What is frightening is that this blindness can exist in the best of us (Eliza Bennet) as well as the worst (Humbert). We are all capable of becoming the blind censor, of imposing our visions and desires on others. Once evil is individualized, becoming part of everyday life, the way of resisting it also becomes individual. How does the soul survive? is the essential question. And the response is through love and imagination.

Reading Lolita in Tehran
~ Azar Nafisi

It's time for a new book (yea!). Studying Iranian history and the classics was an arduous process. I finally finished Reading Lolita in Tehran. I finished just in time for the book club I hosted Friday night. I was eagerly anticipating this night of book banter and Persian food. It was a good night too and the discussion while not exhaustive, was more robust than I expected knowing most of the ladies didn't get beyond 50-100 pages.
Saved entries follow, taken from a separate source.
(** Witness of X15: a handler whose command has an unbalanced quote. *)
Lemma notify_tokenization_error_witness :
  let ah := handler "mail -s '{{alert}}" in
  let ai := alertInfoFor ah host1 4 (ts world0) in
  let r := notify ah host1 4 world0 in
  parksOn ah world0 = false
  ∧ configuredCommand ah = Some "mail -s '{{alert}}"
  ∧ SubstituteLabels "mail -s '{{alert}}" (alertFields ai).1 = ("mail -s 'disk-full", true)
  ∧ shlex_Split "mail -s 'disk-full"
    = (["mail"; "-s"], Some "EOF found when expecting closing quote")
  ∧ r.1 = Returned tt
  ∧ alerted (ts r.2) = true
  ∧ started world0 r.2 = []
  ∧ last (trace r.2)
    = Some (parseError "mail -s 'disk-full" "EOF found when expecting closing quote").
Proof.
  intros ah ai r.
  do 4 (split; first (vm_compute; reflexivity)).
  apply (notify_tokenization_error ah host1 4 world0 "mail -s '{{alert}}"
           "mail -s 'disk-full" true ["mail"; "-s"]);
    vm_compute; reflexivity.
Defined.
(** X9. A version [major.minor] or [major.minor.patch] whose minor has one
    or two digits and whose patch level does not start with [0] is left
    unchanged. *)
Theorem zipVersion_of_plain_versions (major minor : string) :
  major <> "" -> minor <> "" -> all_digits major -> all_digits minor ->
  (String.length minor <= 2)%nat ->
  zipVersion_of (major ++ "." ++ minor) = major ++ "." ++ minor
  /\ forall p0 p,
       p0 <> "0"%char ->
       zipVersion_of (major ++ "." ++ minor ++ "." ++ String p0 p)
       = major ++ "." ++ minor ++ "." ++ String p0 p.
Proof.
  intros Hmajor Hminor Dmajor Dminor Hlen.
  assert (K : forall tail,
             (tail = "" \/ exists p0 p, p0 <> "0"%char
                                        /\ tail = String "." (String p0 p)) ->
             zipVersion_of (major ++ "." ++ minor ++ tail)
             = major ++ "." ++ minor ++ tail).
  { intros tail Htail. unfold zipVersion_of, match_version.
    change (major ++ "." ++ minor ++ tail)
      with (major ++ String "." (minor ++ tail)).
    rewrite digits_then_dot; [| exact Hmajor | exact Dmajor |].
    - cbn [append]. now rewrite minor_then_none.
    - intros t c r Hc.
      destruct c as [[] [] [] [] [] [] [] []]; try reflexivity; discriminate Hc. }
  split.
  - rewrite <- (append_empty_r minor) at 1 2. apply K. now left.
  - intros p0 p Hp0. apply K. right. now exists p0, p.
Qed.

Lemma zipVersion_of_plain_versions_witness :
  zipVersion_of "6.10" = "6.10"
  /\ forall p0 p,
       p0 <> "0"%char -> zipVersion_of ("6.10." ++ String p0 p) = "6.10." ++ String p0 p.
Proof.
  apply (zipVersion_of_plain_versions "6" "10"); try discriminate;
    try (repeat constructor). 
Defined.

(** ** The calls of a branch set-up and of the branch loop *)

Lemma call_inversion {A : Type} (e : event) (answer : list event -> option A)
    (s s' : session) (a : A) :
  call e answer s = (s', inr a) ->
  s' = record_call e s /\ answer (trace s) = Some a.
Proof.
  unfold call. destruct (answer (trace s)); [| discriminate].
  intro H. injection H as <- <-. now split.
Qed.

Lemma call_trace {A : Type} (e : event) (answer : list event -> option A)
    (s s' : session) (a : A) :
  call e answer s = (s', inr a) -> trace s' = (trace s ++ [e])%list.
Proof. intro H. apply call_inversion in H. destruct H as [-> _]. reflexivity. Qed.


Lemma setUpGitBranch_trace (w : collaborators)
    (branch environmentDirectory : string) (s s' : session) :
  setUpGitBranch w branch environmentDirectory s = (s', inr tt) ->
  trace s' = (trace s ++ setUp_events w branch environmentDirectory)%list.
Proof.
  unfold setUpGitBranch, git_discardLocalChanges, git_checkoutRemoteBranch,
    log, runShellScript. intro H.
  apply bind_inversion in H. destruct H as (s1 & [] & H1 & H).
  apply bind_inversion in H. destruct H as (s2 & [] & H2 & H).
  apply bind_inversion in H. destruct H as (s3 & [] & H3 & H).
  apply bind_inversion in H. destruct H as (s4 & [] & H4 & H).
  apply call_trace in H1, H2, H3, H4, H.
  rewrite H, H4, H3, H2, H1. unfold setUp_events.
  now repeat rewrite <- app_assoc.
Qed.

Lemma runTestSuite_trace (w : collaborators)
    (testSuite performanceTestDirectory : string) (s s' : session)
    (r : WPPerformanceResults) :
  runTestSuite w testSuite performanceTestDirectory s = (s', inr r) ->
  trace s' = (trace s ++ suite_events w testSuite performanceTestDirectory)%list.
Proof.
  unfold runTestSuite. cbn [testRuns]. unfold runShellScript, readJSONFile_raw.
  intro H.
  apply bind_inversion in H. destruct H as (s7 & curated & H & Hret).
  injection Hret as <- _.
  apply bind_inversion in H. destruct H as (s1 & [] & H1 & H).
  apply bind_inversion in H. destruct H as (s2 & raw1 & H2 & H).
  apply bind_inversion in H. destruct H as (s3 & [] & H3 & H).
  apply bind_inversion in H. destruct H as (s4 & raw2 & H4 & H).
  apply bind_inversion in H. destruct H as (s5 & [] & H5 & H).
  apply bind_inversion in H. destruct H as (s6 & raw3 & H6 & H).
  injection H as <- _.
  apply call_trace in H1, H2, H3, H4, H5, H6.
  rewrite H6, H5, H4, H3, H2, H1. unfold suite_events, testRun_events.
  cbn [app]. now repeat rewrite <- app_assoc.
Qed.

Lemma recordSuite_trace (w : collaborators)
    (branch performanceTestDirectory testSuite : string) (s s' : session) :
  recordSuite w branch performanceTestDirectory testSuite s = (s', inr tt) ->
  trace s' = (trace s ++ suite_events w testSuite performanceTestDirectory)%list.
Proof.
  unfold recordSuite, bind, get_results, set_results.
  destruct (runTestSuite w testSuite performanceTestDirectory s)
    as [s1 [e | r]] eqn:E; [discriminate |].
  intro H. injection H as <-. cbn [trace].
  eapply runTestSuite_trace. exact E.
Qed.

Lemma branchCycle_trace (w : collaborators)
    (performanceTestDirectory environmentDirectory branch : string)
    (s s' : session) :
  branchCycle w performanceTestDirectory environmentDirectory branch s = (s', inr tt) ->
  trace s'
  = (trace s ++ cycle_events w performanceTestDirectory environmentDirectory branch)%list.
Proof.
  unfold branchCycle, log. intro H.
  apply bind_inversion in H. destruct H as (s1 & [] & H1 & H).
  apply bind_inversion in H. destruct H as (s2 & [] & H2 & H).
  unfold testSuites in H. cbn [for_of] in H.
  apply bind_inversion in H. destruct H as (s3 & [] & H3 & H).
  apply bind_inversion in H. destruct H as (s4 & [] & H4 & H).
  injection H as <-.
  apply setUpGitBranch_trace in H1. apply call_trace in H2.
  apply recordSuite_trace in H3, H4.
  rewrite H4, H3, H2, H1. unfold cycle_events.
  now repeat rewrite <- app_assoc.
Qed.

Lemma for_of_branchCycle_trace (w : collaborators)
    (performanceTestDirectory environmentDirectory : string)
    (branches : list string) (s s' : session) :
  for_of branches (branchCycle w performanceTestDirectory environmentDirectory) s
  = (s', inr tt) ->
  trace s'
  = (trace s
       ++ flat_map (cycle_events w performanceTestDirectory environmentDirectory)
                   branches)%list.
Proof.
  revert s. induction branches as [| branch branches IH]; intros s H;
    cbn [for_of flat_map] in *.
  - injection H as <-. now rewrite app_nil_r.
  - apply bind_inversion in H. destruct H as (s1 & [] & H1 & H).
    apply branchCycle_trace in H1. apply IH in H.
    now rewrite H, H1, <- app_assoc.
Qed.
(** X11.  Blocks are reordered by nothing but the Shift+Cmd arrow shortcut
    on an image block: whenever a keydown calls [BlocksAPI.move], shift and
    cmd are held, the block at the current index is named "image", and the
    call moves it to the index just below on ArrowDown, where a block
    exists, or just above on ArrowUp, where a block exists and the image is
    not the first block. *)
Theorem only_image_shortcut_reorders (event : KeyboardEvent) (w : St) (i : Z) :
  In (BlocksAPI_move i)
     (calls (keydown keyCodes isPrintableKey Flipper_usedKeys config event w)) ->
  let index := BlocksAPI_getCurrentBlockIndex w in
  shiftKey event = true /\ metaKey event = true
  /\ (exists cb, BlocksAPI_getBlockByIndex index w = Some cb
                 /\ api_name cb = "image")
  /\ (exists neighbour, BlocksAPI_getBlockByIndex i w = Some neighbour)
  /\ ((keyCode event = DOWN keyCodes /\ i = index + 1)
      \/ (keyCode event = UP keyCodes /\ i = index - 1 /\ index <> 0)).
Proof.
  intros Hin. cbv zeta.
  destruct (keydown_dispatch event w) as (body & Hrun & Hbody).
  destruct (keydown_via event body w Hrun) as (_ & Hc & _).
  rewrite Hc in Hin. apply in_app_or in Hin as [Hin | Hin].
  { exfalso. revert Hin. apply keepsBlockOrder_move, pre_keeps_order. }
  set (w1 := final (pre event w)) in *.
  assert (Hsame : shiftKey event = true -> w1 = w).
  { intros Hs. subst w1. now rewrite pre_shift. }
  destruct Hbody as [[Hk ->] | [[Hk ->] | [[Hk ->] | [[Hk ->] | [[Hk ->]
    | [[Hk ->] | [[Hk ->] | [Hk ->]]]]]]]].
  - exfalso. revert Hin. apply keepsBlockOrder_move, backspace_keeps_order.
  - exfalso. revert Hin. apply keepsBlockOrder_move, enter_keeps_order.
  - assert (Hmove : In (BlocksAPI_move i) (calls (moveImageDown event w1))).
    { apply In_calls_bind in Hin as [Hin | (a & s' & Hin)]; [assumption|].
      exfalso. revert Hin. apply keepsBlockOrder_move, rightAndDown_keeps_order. }
    apply moveImageDown_only in Hmove as (Hs & Hm & Hcb & Hnb & Hi).
    rewrite (Hsame Hs) in *. do 4 (split; [assumption|]).
    left. split; assumption.
  - exfalso. revert Hin. apply keepsBlockOrder_move, rightAndDown_keeps_order.
  - assert (Hmove : In (BlocksAPI_move i) (calls (moveImageUp event w1))).
    { apply In_calls_bind in Hin as [Hin | (a & s' & Hin)]; [assumption|].
      exfalso. revert Hin. apply keepsBlockOrder_move, leftAndUp_keeps_order. }
    apply moveImageUp_only in Hmove as ((Hs & Hm & Hcb & Hnb & Hi) & Hnz).
    rewrite (Hsame Hs) in *. do 4 (split; [assumption|]).
    right. split; [assumption|]. split; [lia | assumption].
  - exfalso. revert Hin. apply keepsBlockOrder_move, leftAndUp_keeps_order.
  - exfalso. revert Hin. apply keepsBlockOrder_move, tabPressed_keeps_order.
  - destruct Hin.
Qed.

(** X12.  The Shift+Cmd arrow shortcut does nothing of its own on a block
    that is not named "image": the keydown is exactly a run of the arrow
    handler, [arrowRightAndDown] on ArrowDown and [arrowLeftAndUp] on
    ArrowUp, from the unchanged editor, and it neither scrolls the page nor
    moves a block. *)
Theorem shift_cmd_arrow_on_other_block (event : KeyboardEvent) (w : St)
    (cb : BlockAPI) :
  NoDup (keyCodes_list keyCodes) ->
  shiftKey event = true ->
  metaKey event = true ->
  BlocksAPI_getBlockByIndex (BlocksAPI_getCurrentBlockIndex w) w = Some cb ->
  api_name cb <> "image" ->
  let r := keydown keyCodes isPrintableKey Flipper_usedKeys config event w in
  (keyCode event = DOWN keyCodes ->
   r = arrowRightAndDown keyCodes Flipper_usedKeys config event w)
  /\ (keyCode event = UP keyCodes ->
      r = arrowLeftAndUp keyCodes Flipper_usedKeys config event w)
  /\ (keyCode event = DOWN keyCodes \/ keyCode event = UP keyCodes ->
      Forall keepsBlockOrder (calls r)).
Proof.
  intros Hnd Hs Hm Hcur Hname r.
  apply keyCodes_distinct_neq in Hnd
    as (_ & [Hd1 Hd2] & (Hu1 & Hu2 & Hu3 & Hu4) & _).
  apply String.eqb_neq in Hname.
  assert (Hdown : moveImageDown event w = mkRun (Returned tt) w []).
  { unfold moveImageDown. unfold_all. run_all. reflexivity. }
  assert (Hup : moveImageUp event w = mkRun (Returned tt) w []).
  { unfold moveImageUp. unfold_all. run_all. reflexivity. }
  assert (HrunD : keyCode event = DOWN keyCodes -> r = rightAndDown event w).
  { intros Hk. subst r. rewrite keydown_DOWN by assumption.
    unfold bind at 1. rewrite pre_shift by assumption.
    unfold bind. rewrite Hdown.
    destruct (rightAndDown event w) as [o s l]. reflexivity. }
  assert (HrunU : keyCode event = UP keyCodes -> r = leftAndUp event w).
  { intros Hk. subst r. rewrite keydown_UP by assumption.
    unfold bind at 1. rewrite pre_shift by assumption.
    unfold bind. rewrite Hup.
    destruct (leftAndUp event w) as [o s l]. reflexivity. }
  split; [exact HrunD|]. split; [exact HrunU|].
  intros [Hk | Hk].
  - rewrite (HrunD Hk). apply rightAndDown_keeps_order.
  - rewrite (HrunU Hk). apply leftAndUp_keeps_order.
Qed.

(** *** Modifier keys in the pre-processing *)

(** X15.  The pre-processing keeps block focus and block selection whenever
    a modifier key is held, so that shortcuts work on selected blocks: with
    shift held, or on a key that is not printable, it calls nothing; on Tab,
    and on Enter while the toolbox, the block settings, the inline toolbar
    or the conversion toolbar is open, it calls nothing either, whatever
    modifiers are held; on any other printable key with ctrl, cmd or alt
    held (and not shift) it closes the toolbar and the conversion toolbar
    and nothing more; and whenever it clears block focus or the block
    selection, the key is printable and none of ctrl, cmd, alt and shift is
    held. *)
Theorem beforeKeydownProcessing_respects_modifiers (event : KeyboardEvent) (w : St) :
  let r := beforeKeydownProcessing keyCodes isPrintableKey event w in
  let panelOpen :=
    Toolbox_opened w || BlockSettings_opened w
    || InlineToolbar_opened w || ConversionToolbar_opened w in
  (shiftKey event = true \/ isPrintableKey (keyCode event) = false ->
   calls r = [] /\ final r = w)
  /\ (isPrintableKey (keyCode event) = true ->
      shiftKey event = false ->
      ctrlKey event || metaKey event || altKey event = true ->
      keyCode event <> TAB keyCodes ->
      (keyCode event = ENTER keyCodes -> panelOpen = false) ->
      calls r = [Toolbar_close; ConversionToolbar_close])
  /\ (forall e, In (BlockSelection_clearSelection e) (calls r)
                \/ In BlockManager_clearFocused (calls r) ->
      isPrintableKey (keyCode event) = true
      /\ ctrlKey event = false /\ metaKey event = false
      /\ altKey event = false /\ shiftKey event = false)
  /\ (keyCode event = TAB keyCodes
      \/ (keyCode event = ENTER keyCodes /\ panelOpen = true) ->
      calls r = [] /\ final r = w).
Proof.
  cbv zeta. unfold beforeKeydownProcessing, bind.
  rewrite needToolbarClosing_run. split; [|split; [|split]].
  - intros [Hs | Hp].
    + rewrite Hs. cbn. split; reflexivity.
    + rewrite Hp.
      destruct (negb _); cbn; split; reflexivity.
  - intros Hp Hs Hmod Htab Hent. rewrite Hp, Hs.
    apply Z.eqb_neq in Htab. rewrite Htab.
    destruct (keyCode event =? ENTER keyCodes) eqn:E.
    + apply Z.eqb_eq in E. specialize (Hent E).
      apply orb_false_iff in Hent as [Hent Hconv].
      apply orb_false_iff in Hent as [Hent Hinl].
      apply orb_false_iff in Hent as [Hbox Hset].
      rewrite Hbox, Hset, Hinl, Hconv. cbn. rewrite orb_false_r, Hmod.
      reflexivity.
    + cbn. rewrite orb_false_r, Hmod. reflexivity.
  - intros e.
    destruct (isPrintableKey (keyCode event)), (ctrlKey event), (metaKey event),
      (altKey event), (shiftKey event); cbn;
      repeat match goal with
             | |- context [if ?b then _ else _] => destruct b
             end; cbn; intuition discriminate.
  - intros [Hk | [Hk Hopen]]; rewrite Hk, Z.eqb_refl.
    + destruct (shiftKey event), (TAB keyCodes =? ENTER keyCodes),
        (Toolbox_opened w), (BlockSettings_opened w), (InlineToolbar_opened w),
        (ConversionToolbar_opened w); cbn; split; reflexivity.
    + destruct (shiftKey event), (ENTER keyCodes =? TAB keyCodes),
        (Toolbox_opened w), (BlockSettings_opened w), (InlineToolbar_opened w),
        (ConversionToolbar_opened w); cbn in Hopen |- *;
        try discriminate; split; reflexivity.
Qed.

(** *** Copy and cut *)

(** X16.  The immediate part of a cut is a copy plus the registration of
    the cut's reaction: [handleCommandC] and [handleCommandX] both return
    normally and leave the editor in the same state; without a block
    selection neither calls anything, and with one [handleCommandC] calls
    [copySelectedBlocks] only and [handleCommandX] makes the same call and
    then registers its reaction on the promise that call returned. *)
Theorem cut_extends_copy (event : ClipboardEvent) (w : St) :
  let copy := handleCommandC event w in
  let cut := handleCommandX event w in
  outcome copy = Returned tt
  /\ outcome cut = Returned tt
  /\ final cut = final copy
  /\ (BlockSelection_anyBlockSelected w = false ->
      calls copy = [] /\ calls cut = [] /\ final copy = w)
  /\ (BlockSelection_anyBlockSelected w = true ->
      calls copy = [BlockSelection_copySelectedBlocks (Clip event)]
      /\ calls cut =
           calls copy
           ++ [Promise_then (fst (do_copySelectedBlocks (Clip event) w))
                 (afterCopy (Clip event))]).
Proof.
  cbv zeta. unfold handleCommandC, handleCommandX. rewrite !bind_get.
  destruct (BlockSelection_anyBlockSelected w); cbn.
  - repeat split; discriminate.
  - repeat split; discriminate.
Qed.

(** *** Cross-block selection *)

Ltac all_calls_trivial :=
  repeat (intros;
          lazymatch goal with
          | |- Forall _ (calls (bind _ _ _)) => apply Forall_calls_bind
          | |- Forall _ (calls ((if ?b then _ else _) _)) => destruct b
          | |- Forall _ (calls (deref ?o _ _)) => destruct o; cbn [deref]
          | |- Forall _ (calls (match ?o with _ => _ end _)) => destruct o
          | |- Forall _ (calls (get _ _)) => apply Forall_nil
          | |- Forall _ (calls (ret _ _)) => apply Forall_nil
          | |- Forall _ (calls (throw _ _)) => apply Forall_nil
          | |- Forall _ (calls (emit _ _)) =>
              apply Forall_cons; [exact I | apply Forall_nil]
          | |- Forall _ (calls (invoke _ _ _)) =>
              apply Forall_cons; [exact I | apply Forall_nil]
          | |- Forall _ (calls (call _ _)) =>
              apply Forall_cons; [exact I | apply Forall_nil]
          | |- _ => progress cbv zeta
          end).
Only three of us read the book in entirety. It was a difficult read: preachy and political. The memoir was packed full of historical events and too much lit crit, but in the end I don't regret choosing or reading it. I also would be very careful to recommend it. 

The evening was lovely. I think the ladies enjoyed the spread. We lingered around the candle-lit table until well after dark talking about freedom, fiction and women, and as always, our own stories too.